• [Task instructions] Output should begin at the line holding "Definition file_byte (image" and end at the last line of the entries; print those lines verbatim and no others.

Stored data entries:

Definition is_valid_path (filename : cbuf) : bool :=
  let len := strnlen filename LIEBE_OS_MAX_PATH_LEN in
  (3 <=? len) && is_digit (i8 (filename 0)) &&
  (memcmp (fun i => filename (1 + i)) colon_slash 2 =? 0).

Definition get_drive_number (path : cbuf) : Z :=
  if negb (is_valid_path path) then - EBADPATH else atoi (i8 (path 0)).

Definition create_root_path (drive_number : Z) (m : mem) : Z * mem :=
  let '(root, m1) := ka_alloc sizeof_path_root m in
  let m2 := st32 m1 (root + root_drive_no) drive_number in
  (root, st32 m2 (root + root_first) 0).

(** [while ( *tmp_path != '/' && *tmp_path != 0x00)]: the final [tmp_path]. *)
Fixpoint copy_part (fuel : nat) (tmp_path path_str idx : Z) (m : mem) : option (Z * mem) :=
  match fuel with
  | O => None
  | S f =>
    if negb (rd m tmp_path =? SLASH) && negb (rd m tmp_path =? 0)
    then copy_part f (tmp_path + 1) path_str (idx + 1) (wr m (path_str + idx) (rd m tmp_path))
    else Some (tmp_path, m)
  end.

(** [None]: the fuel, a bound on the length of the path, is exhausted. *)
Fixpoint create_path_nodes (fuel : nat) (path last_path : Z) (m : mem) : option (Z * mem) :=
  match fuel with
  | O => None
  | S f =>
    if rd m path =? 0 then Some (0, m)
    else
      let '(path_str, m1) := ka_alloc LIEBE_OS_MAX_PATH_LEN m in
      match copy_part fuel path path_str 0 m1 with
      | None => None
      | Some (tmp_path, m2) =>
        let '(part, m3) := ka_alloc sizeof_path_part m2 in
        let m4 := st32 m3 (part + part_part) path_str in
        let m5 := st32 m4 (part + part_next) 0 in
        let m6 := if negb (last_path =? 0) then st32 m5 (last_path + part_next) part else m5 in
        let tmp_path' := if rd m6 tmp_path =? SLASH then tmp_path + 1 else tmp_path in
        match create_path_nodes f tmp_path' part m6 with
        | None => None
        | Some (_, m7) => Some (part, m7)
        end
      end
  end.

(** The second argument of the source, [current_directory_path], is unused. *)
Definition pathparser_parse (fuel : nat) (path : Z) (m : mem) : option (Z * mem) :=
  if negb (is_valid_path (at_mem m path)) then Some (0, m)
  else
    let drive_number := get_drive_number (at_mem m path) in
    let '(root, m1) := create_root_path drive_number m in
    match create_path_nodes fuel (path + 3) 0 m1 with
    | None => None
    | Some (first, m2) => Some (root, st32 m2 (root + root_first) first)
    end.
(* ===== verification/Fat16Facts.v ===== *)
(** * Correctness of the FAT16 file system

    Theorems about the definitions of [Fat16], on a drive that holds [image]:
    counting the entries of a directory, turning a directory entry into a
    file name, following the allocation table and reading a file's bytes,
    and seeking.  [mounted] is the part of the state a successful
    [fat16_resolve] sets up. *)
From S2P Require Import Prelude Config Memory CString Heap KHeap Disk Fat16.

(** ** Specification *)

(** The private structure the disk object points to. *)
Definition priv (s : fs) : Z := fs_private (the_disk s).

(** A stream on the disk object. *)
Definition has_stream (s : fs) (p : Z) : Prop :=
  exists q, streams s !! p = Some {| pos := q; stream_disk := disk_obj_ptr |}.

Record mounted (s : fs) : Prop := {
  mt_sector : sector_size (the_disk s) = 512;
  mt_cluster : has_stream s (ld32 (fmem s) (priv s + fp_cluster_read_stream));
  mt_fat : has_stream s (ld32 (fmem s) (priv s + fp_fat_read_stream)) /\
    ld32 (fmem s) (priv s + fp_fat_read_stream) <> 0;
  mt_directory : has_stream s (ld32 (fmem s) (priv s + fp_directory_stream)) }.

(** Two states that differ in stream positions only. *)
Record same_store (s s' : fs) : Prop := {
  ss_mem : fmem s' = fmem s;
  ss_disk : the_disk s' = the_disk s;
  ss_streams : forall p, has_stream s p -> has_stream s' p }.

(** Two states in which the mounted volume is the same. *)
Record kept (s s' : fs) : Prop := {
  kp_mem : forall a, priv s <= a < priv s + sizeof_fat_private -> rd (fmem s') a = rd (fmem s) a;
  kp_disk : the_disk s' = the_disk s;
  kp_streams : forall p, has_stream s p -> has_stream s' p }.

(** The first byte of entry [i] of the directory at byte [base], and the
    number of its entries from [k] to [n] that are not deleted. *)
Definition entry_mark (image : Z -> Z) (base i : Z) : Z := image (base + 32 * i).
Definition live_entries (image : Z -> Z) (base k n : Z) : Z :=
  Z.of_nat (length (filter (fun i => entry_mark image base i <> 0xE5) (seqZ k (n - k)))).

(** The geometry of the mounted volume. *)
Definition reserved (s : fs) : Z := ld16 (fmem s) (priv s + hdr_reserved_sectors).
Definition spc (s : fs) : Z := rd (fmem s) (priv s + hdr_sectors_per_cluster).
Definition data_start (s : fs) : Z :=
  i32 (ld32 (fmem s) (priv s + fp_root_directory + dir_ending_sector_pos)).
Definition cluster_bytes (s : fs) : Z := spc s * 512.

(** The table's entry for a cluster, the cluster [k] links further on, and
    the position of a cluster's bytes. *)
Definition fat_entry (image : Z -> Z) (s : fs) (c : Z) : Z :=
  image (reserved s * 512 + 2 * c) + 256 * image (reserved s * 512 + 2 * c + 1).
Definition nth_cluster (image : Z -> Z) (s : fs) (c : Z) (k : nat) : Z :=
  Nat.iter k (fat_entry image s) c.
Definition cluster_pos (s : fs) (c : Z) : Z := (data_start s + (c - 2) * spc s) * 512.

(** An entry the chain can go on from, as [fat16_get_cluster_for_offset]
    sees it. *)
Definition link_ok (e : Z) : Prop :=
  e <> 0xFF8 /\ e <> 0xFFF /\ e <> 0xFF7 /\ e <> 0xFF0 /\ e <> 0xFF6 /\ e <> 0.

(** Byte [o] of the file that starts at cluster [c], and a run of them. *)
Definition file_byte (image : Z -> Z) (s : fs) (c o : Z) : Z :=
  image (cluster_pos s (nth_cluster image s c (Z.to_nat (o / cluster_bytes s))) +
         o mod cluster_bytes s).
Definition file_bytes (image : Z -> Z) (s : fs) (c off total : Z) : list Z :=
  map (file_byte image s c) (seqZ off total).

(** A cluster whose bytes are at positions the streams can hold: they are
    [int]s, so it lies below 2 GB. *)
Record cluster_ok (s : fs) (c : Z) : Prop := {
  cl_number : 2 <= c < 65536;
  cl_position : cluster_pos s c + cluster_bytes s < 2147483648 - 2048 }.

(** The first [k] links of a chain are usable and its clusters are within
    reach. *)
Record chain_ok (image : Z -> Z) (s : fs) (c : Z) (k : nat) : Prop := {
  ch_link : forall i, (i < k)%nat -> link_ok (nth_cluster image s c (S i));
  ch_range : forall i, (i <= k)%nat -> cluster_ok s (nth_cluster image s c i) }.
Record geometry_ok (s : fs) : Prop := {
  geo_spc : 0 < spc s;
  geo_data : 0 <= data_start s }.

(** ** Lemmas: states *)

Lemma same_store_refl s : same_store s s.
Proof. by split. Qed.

• [Answer to this task]
Definition file_byte (image : Z -> Z) (s : fs) (c o : Z) : Z :=
  image (cluster_pos s (nth_cluster image s c (Z.to_nat (o / cluster_bytes s))) +
         o mod cluster_bytes s).
Definition file_bytes (image : Z -> Z) (s : fs) (c off total : Z) : list Z :=
  map (file_byte image s c) (seqZ off total).

(** A cluster whose bytes are at positions the streams can hold: they are
    [int]s, so it lies below 2 GB. *)
Record cluster_ok (s : fs) (c : Z) : Prop := {
  cl_number : 2 <= c < 65536;
  cl_position : cluster_pos s c + cluster_bytes s < 2147483648 - 2048 }.

(** The first [k] links of a chain are usable and its clusters are within
    reach. *)
Record chain_ok (image : Z -> Z) (s : fs) (c : Z) (k : nat) : Prop := {
  ch_link : forall i, (i < k)%nat -> link_ok (nth_cluster image s c (S i));
  ch_range : forall i, (i <= k)%nat -> cluster_ok s (nth_cluster image s c i) }.
Record geometry_ok (s : fs) : Prop := {
  geo_spc : 0 < spc s;
  geo_data : 0 <= data_start s }.

(** ** Lemmas: states *)

Lemma same_store_refl s : same_store s s.
Proof. by split. Qed.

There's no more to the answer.